Collecting and Classifying Security and Privacy Design Patterns for Connected Vehicles: SECREDAS Approach

Abstract

In the past several years, autonomous driving turned out to be a target for many technical players. Automated driving requires new and advanced mechanisms to provide safe functionality and the increased communication makes automated vehicles more vulnerable to attacks. Security is already well-established in some domains, such as the IT sector, and now spills over to Automotive. In order to not reinvent the wheel, existing security methods and tools can be evaluated and adapted to be applicable in other domains, such as Automotive. In the European H2020 ECSEL project SECREDAS, this approach is followed and existing methods, tools, protocols, best practices etc. are analyzed, combined and improved to be applicable in the field of connected vehicles. To provide modular and reusable designs, solutions are collected in form of design patterns. The SECREDAS design patterns describe solution templates to solve security, safety and privacy issues related to automated systems. The grouping and classification of design patterns is important to facilitate the selection process which is a challenging task and weak classification schemes can be a reason for a sparse application of security patterns, which represent a subgroup of design patterns.
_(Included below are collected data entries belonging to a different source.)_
(** * pySCENIC pipeline: path resolution, command construction and
      stage sequencing of [SCENIC/pySCENIC_pipeline.py]

    The development embeds the orchestration layer of the script:
    [DataLoader.get_analysis_paths], the three command builders of
    [GRNInference], the cell-type subsetting and the step sequence of
    [WorkflowManager.run_pyscenic_workflow], and [parse_arguments].

    Python strings are modelled as [string] (sequences of one-byte
    characters), the dictionary of paths as an insertion-ordered association
    list, the file system as a finite map from canonical paths to node kinds,
    and exceptions by a result type threaded through a state monad.  The
    numerical and plotting libraries and the external [pyscenic] executable
    are collaborators whose behaviour is a parameter of the model. *)

From Stdlib Require Import ZArith Ascii.
From stdpp Require Import base strings list gmap.


(** ** Python string primitives *)

Module PyStr.

(** [s.startswith(p)] *)
Definition startswith (s p : string) : bool := String.prefix p s.

(** [s.endswith(p)] *)
Fixpoint endswith (s p : string) : bool :=
  if String.eqb s p then true
  else match s with
       | EmptyString => false
       | String _ s' => endswith s' p
       end.

(** [sub in s] *)
Fixpoint contains (s sub : string) : bool :=
  if String.prefix sub s then true
  else match s with
       | EmptyString => false
       | String _ s' => contains s' sub
       end.

(** [c.lower()] on one character: only the letters [A]..[Z] change. *)
Definition lower_ascii (c : ascii) : ascii :=
  let n := Ascii.nat_of_ascii c in
  if (65 <=? n)%nat && (n <=? 90)%nat then Ascii.ascii_of_nat (n + 32) else c.

(** [s.lower()] *)
Fixpoint lower (s : string) : string :=
  match s with
  | EmptyString => EmptyString
  | String c s' => String (lower_ascii c) (lower s')
  end.

(** [sep.join(l)] *)
Fixpoint join (sep : string) (l : list string) : string :=
  match l with
  | [] => ""
  | [x] => x
  | x :: rest => x +:+ sep +:+ join sep rest
  end.

(** [s.split(sep)] for a one-character separator: the pieces between
    occurrences of [sep], empty pieces included. *)
Fixpoint split (sep : ascii) (s : string) : list string :=
  match s with
  | EmptyString => [""]
  | String c s' =>
      if Ascii.eqb c sep then "" :: split sep s'
      else match split sep s' with
           | [] => [String c ""]
           | p :: ps => String c p :: ps
           end
  end.

(** Python truthiness of an optional string: [None] and [""] are false. *)
Definition truthy (o : option string) : bool :=
  match o with
  | Some s => negb (String.eqb s "")
  | None => false
  end.

End PyStr.

(** ** [os.path.join] (POSIX) *)

Module OsPath.

(** One step of [posixpath.join]: an absolute component discards what was
    accumulated; otherwise a separator is inserted unless the accumulated
    path is empty or already ends with one. *)
Definition join2 (path b : string) : string :=
  if PyStr.startswith b "/" then b
  else if String.eqb path "" || PyStr.endswith path "/" then path +:+ b
  else path +:+ "/" +:+ b.

(** [os.path.join(a, *p)] *)
Definition join (a : string) (p : list string) : string :=
  fold_left join2 p a.

End OsPath.
(** * Vinted AutoLister: the front-end helpers and the pricing core

    The development has three parts.

    - [Js]: the fragment of JavaScript the front-end modules rely on:
      values, property reads, binary64 rounding, [Math.round],
      [Math.random] as an oracle, strings as UTF-16 code units, [trim]
      and [parseFloat].
    - [AiGenerator] and [FormValidator]: the functions of aiGenerator.js
      and formValidator.js, translated line by line.
    - [PricingCore]: the normalizer and the estimator of the pricing
      core.  The repository announces them (core/price_analyzer.py in its
      layout) but ships no code for them, so they are modelled from the
      specification. *)

From Stdlib Require Import ZArith QArith Qround Qabs Qpower Lia Lqa.
From Stdlib Require Import List String Ascii Bool DecimalString.
From Stdlib Require Import Reals Qreals.
From Stdlib Require Lra.
Import ListNotations.

Local Open Scope Q_scope.

(* ================================================================== *)
(** * The JavaScript fragment *)
(* ================================================================== *)

Module Js.

(** ** Values and property reads *)

(** A Number: a finite binary64 value (as the rational it denotes), an
    infinity or NaN.  The two zeros are not told apart. *)
Inductive js_number : Type :=
| NaN
| Finite (x : Q)
| PosInfinity
| NegInfinity.

#[warnings="-register-all"]
Inductive js_value : Type :=
| JUndefined
| JNull
| JBool (b : bool)
| JNum (x : js_number)
| JStr (s : string)
| JObj (props : list (string * js_value)).

(** An object literal, as the list of its own properties. *)
Definition js_object := list (string * js_value).

Fixpoint lookup_prop (k : string) (o : js_object) : js_value :=
  match o with
  | [] => JUndefined
  | (k', v) :: o' => if String.eqb k k' then v else lookup_prop k o'
  end.

(** [v.k] for the property names this program uses: none of them lives on
    a built-in prototype, so a read on a primitive gives [undefined]. *)
Definition js_get (v : js_value) (k : string) : js_value :=
  match v with
  | JObj o => lookup_prop k o
  | _ => JUndefined
  end.

(** [{ ...o, k: v }] *)
Definition js_set (k : string) (v : js_value) (o : js_object) : js_object :=
  (k, v) :: o.

(** ** Binary64 arithmetic

    A JavaScript number is an IEEE 754 binary64 value.  Finite values are
    rationals; an arithmetic operation is the exact operation followed by
    rounding to the nearest representable value, ties to even. *)

(** [ilog2 x] is the integer [l] with [2^l <= x < 2^(l+1)], for [0 < x]. *)
Definition ilog2 (x : Q) : Z :=
  let k := (Z.log2 (Qnum x) - Z.log2 (Zpos (Qden x)))%Z in
  if Qle_bool (2 ^ k) x then k else (k - 1)%Z.

(** Exponent of the unit in the last place of [x]: 53 significant bits,
    gradual underflow below [2^-1022]. *)
Definition ulp_exp (x : Q) : Z := (Z.max (ilog2 x) (-1022) - 52)%Z.

(** Nearest integer, ties to even. *)
Definition round_half_even (x : Q) : Z :=
  let f := Qfloor x in
  match Qcompare (x - inject_Z f) (1 # 2) with
  | Lt => f
  | Gt => (f + 1)%Z
  | Eq => if Z.even f then f else (f + 1)%Z
  end.

Definition b64_pos (x : Q) : Q :=
  let e := ulp_exp x in
  inject_Z (round_half_even (x / 2 ^ e)) * 2 ^ e.

(** Rounding of a real to binary64 (below the overflow threshold). *)
Definition b64 (x : Q) : Q :=
  match Qnum x with
  | Z0 => 0
  | Zpos _ => b64_pos x
  | Zneg _ => - b64_pos (- x)
  end.

Definition fadd (x y : Q) : Q := b64 (x + y).
Definition fmul (x y : Q) : Q := b64 (x * y).

(** [Math.round]: the nearest integer, ties towards +infinity. *)
Definition Math_round (x : Q) : Z := Qfloor (x + (1 # 2)).

(** ** [Math.random]

    The runtime's generator is an oracle: a world carries the sequence of
    values the generator will return and a cursor into it. *)

Record World : Type := mkWorld { draws : nat -> Q; cursor : nat }.

Definition Rand (A : Type) : Type := World -> A * World.

Definition ret {A} (a : A) : Rand A := fun w => (a, w).

Definition bind {A B} (m : Rand A) (k : A -> Rand B) : Rand B :=
  fun w => let (a, w') := m w in k a w'.

Notation "x <- m ;; k" := (bind m (fun x => k))
  (at level 61, m at next level, right associativity).

Definition next_draw (w : World) : Q := draws w (cursor w).

Definition Math_random : Rand Q :=
  fun w => (next_draw w, mkWorld (draws w) (S (cursor w))).

(** [Math.random] returns values in [0, 1). *)
Definition unit_interval (u : Q) : Prop := 0 <= u /\ u < 1.

Definition fair (w : World) : Prop := forall n, unit_interval (draws w n).

(** ** Comparison of Numbers: [a <= b] *)

Definition js_le (a b : js_number) : bool :=
  match a, b with
  | NaN, _ | _, NaN => false
  | NegInfinity, _ => true
  | _, PosInfinity => true
  | PosInfinity, _ => false
  | _, NegInfinity => false
  | Finite x, Finite y => Qle_bool x y
  end.

(** The Number value for a real: the nearest binary64 value, an infinity
    when the rounded magnitude reaches [2^1024]. *)
Definition to_number (x : Q) : js_number :=
  let r := b64 x in
  if Qle_bool (2 ^ 1024) r then PosInfinity
  else if Qle_bool r (- 2 ^ 1024) then NegInfinity
  else Finite r.

(** ** Strings: sequences of UTF-16 code units *)

Definition code_unit := N.
Definition js_string := list code_unit.

(** A source literal (ASCII only). *)
Definition lit (s : string) : js_string :=
  map N_of_ascii (list_ascii_of_string s).

Definition js_string_eqb (a b : js_string) : bool :=
  if list_eq_dec N.eq_dec a b then true else false.

(** WhiteSpace and LineTerminator code points, all in the basic plane. *)
Definition is_white_space (c : code_unit) : bool :=
  existsb (N.eqb c)
    [9; 10; 11; 12; 13; 32; 160; 5760; 8232; 8233; 8239; 8287; 12288; 65279]%N
  || ((8192 <=? c) && (c <=? 8202))%N.

Fixpoint trimStart (s : js_string) : js_string :=
  match s with
  | c :: s' => if is_white_space c then trimStart s' else s
  | [] => []
  end.

Definition trimEnd (s : js_string) : js_string := rev (trimStart (rev s)).

(** [String.prototype.trim] *)
Definition trim (s : js_string) : js_string := trimEnd (trimStart s).

(** ** [parseFloat]

    The longest prefix of the input (leading white space skipped) that is
    a StrDecimalLiteral: an optional sign, then [Infinity] or decimal
    digits with an optional fraction and an optional exponent. *)

Definition digit_of (c : code_unit) : option Z :=
  if ((48 <=? c) && (c <=? 57))%N then Some (Z.of_N c - 48)%Z else None.

(** Leading decimal digits: their value, their number, and the rest. *)
Fixpoint span_digits (s : js_string) (acc : Z) (n : Z) : Z * Z * js_string :=
  match s with
  | c :: s' =>
      match digit_of c with
      | Some d => span_digits s' (10 * acc + d)%Z (n + 1)%Z
      | None => (acc, n, s)
      end
  | [] => (acc, n, [])
  end.

Fixpoint starts_with (p s : js_string) : bool :=
  match p, s with
  | [], _ => true
  | a :: p', b :: s' => N.eqb a b && starts_with p' s'
  | _ :: _, [] => false
  end.

(** ExponentPart, when a complete one follows; exponent 0 otherwise. *)
Definition exponent_part (s : js_string) : Z :=
  match s with
  | c :: s' =>
      if ((c =? 101) || (c =? 69))%N then
        let '(neg, s'') :=
          match s' with
          | 43%N :: t => (false, t)
          | 45%N :: t => (true, t)
          | _ => (false, s')
          end in
        let '(e, n, _) := span_digits s'' 0 0 in
        if (n =? 0)%Z then 0%Z else if neg then (- e)%Z else e
      else 0%Z
  | [] => 0%Z
  end.

(** The mathematical value of an unsigned literal, if there is one:
    digits with an optional fraction, or a fraction alone, then the
    exponent. *)
Definition unsigned_literal (s : js_string) : option Q :=
  let '(int, ni, rest) := span_digits s 0 0 in
  match rest with
  | 46%N :: rest' =>
      let '(frac, nf, rest'') := span_digits rest' 0 0 in
      if ((ni =? 0) && (nf =? 0))%Z then None
      else Some (inject_Z (int * 10 ^ nf + frac)
                 * 10 ^ (exponent_part rest'' - nf))
  | _ =>
      if (ni =? 0)%Z then None
      else Some (inject_Z int * 10 ^ exponent_part rest)
  end.

Definition parseFloat (input : js_string) : js_number :=
  let s := trimStart input in
  let '(neg, body) :=
    match s with
    | 43%N :: t => (false, t)
    | 45%N :: t => (true, t)
    | _ => (false, s)
    end in
  if starts_with (lit "Infinity") body then
    if neg then NegInfinity else PosInfinity
  else
    match unsigned_literal body with
    | Some mv => to_number (if neg then - mv else mv)
    | None => NaN
    end.

End Js.

Import Js.

(* ================================================================== *)
(** * aiGenerator.js *)
(* ================================================================== *)

Module AiGenerator.

(** [const base = 20 + Math.random() * 30; return Math.round(base);]
    as a function of the value [Math.random] returned. *)
Definition price_of_draw (u : Q) : Z :=
  let base := fadd 20 (fmul u 30) in
  Math_round base.

(** [generateAIPrice({ category, condition })]: both fields are read from
    the argument and neither is used. *)
Definition generateAIPrice (input : js_object) : Rand Z :=
  let category := lookup_prop "category" input in
  let condition := lookup_prop "condition" input in
  u <- Math_random ;;
  ret (price_of_draw u).

(** The returned Number, as the value a caller holds. *)
Definition as_value (p : Z) : js_value := JNum (Finite (inject_Z p)).

(** The bounds of a range value [{ low, high }]. *)
Definition range_bounds (r : js_value) : option (Q * Q) :=
  match js_get r "low", js_get r "high" with
  | JNum (Finite lo), JNum (Finite hi) => Some (lo, hi)
  | _, _ => None
  end.

(** The argument with its [condition] field set. *)
Definition with_condition (c : js_value) (input : js_object) : js_object :=
  js_set "condition" c input.

(** Two calls in a row on the same argument. *)
Definition twice (input : js_object) : Rand (Z * Z) :=
  a <- generateAIPrice input ;;
  b <- generateAIPrice input ;;
  ret (a, b).

(** Sample worlds: a generator that alternates between 0 and 1/2, and one
    that always returns 0. *)
Definition alternating : World :=
  mkWorld (fun n => if Nat.even n then 0 else 1 # 2) 0.

Definition stuck_at_zero : World := mkWorld (fun _ => 0) 7.

Definition hoodie : js_object :=
  [("category"%string, JStr "Felpa"); ("condition"%string, JStr "good")].

(** Determinism, as the specification states it: two runs of the pricing code on
    the same input give the same output. *)
Definition pricing_deterministic : Prop :=
  forall (input : js_object) (w : World),
    fair w -> fst (fst (twice input w)) = snd (fst (twice input w)).

(** Positivity, as the specification states it: the recommended price is positive
    and the estimate carries a price range around it. *)
Definition positive_with_range : Prop :=
  forall (input : js_object) (w : World),
    fair w ->
    let p := fst (generateAIPrice input w) in
    (0 < p)%Z
    /\ exists lo hi : Q,
         range_bounds (js_get (as_value p) "price_range") = Some (lo, hi)
         /\ lo <= inject_Z p <= hi.

(** Monotonic condition adjustment, as the specification states it: on
    the same sample the price for
    condition "new" is strictly greater than the price for "poor". *)
Definition strictly_monotone_in_condition : Prop :=
  forall (input : js_object) (w_new w_poor : World),
    fair w_new -> fair w_poor ->
    (fst (generateAIPrice (with_condition (JStr "poor") input) w_poor)
     < fst (generateAIPrice (with_condition (JStr "new") input) w_new))%Z.

End AiGenerator.

Import AiGenerator.

(* ================================================================== *)
(** * formValidator.js *)
(* ================================================================== *)

Module FormValidator.

(** A form control: the three properties the validator reads, each a
    string. *)
Record Element : Type := mkElement {
  id : js_string;
  type : js_string;
  value : js_string
}.

(** The document, as its elements in tree order. *)
Definition Document := list Element.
This work aims to assist automotive software and systems engineers in adopting and using technologies available on the market. The SECREDAS security patterns are based on existing technologies, so-called Common Technology Elements, and describe how and where to apply them in context of connected vehicles by making a reference to a generic architecture. This allows developers to easily find solutions to common problems and reduces the development effort by providing concrete, trustworthy solutions. The whole approach and classification scheme is illustrated based on one example security pattern.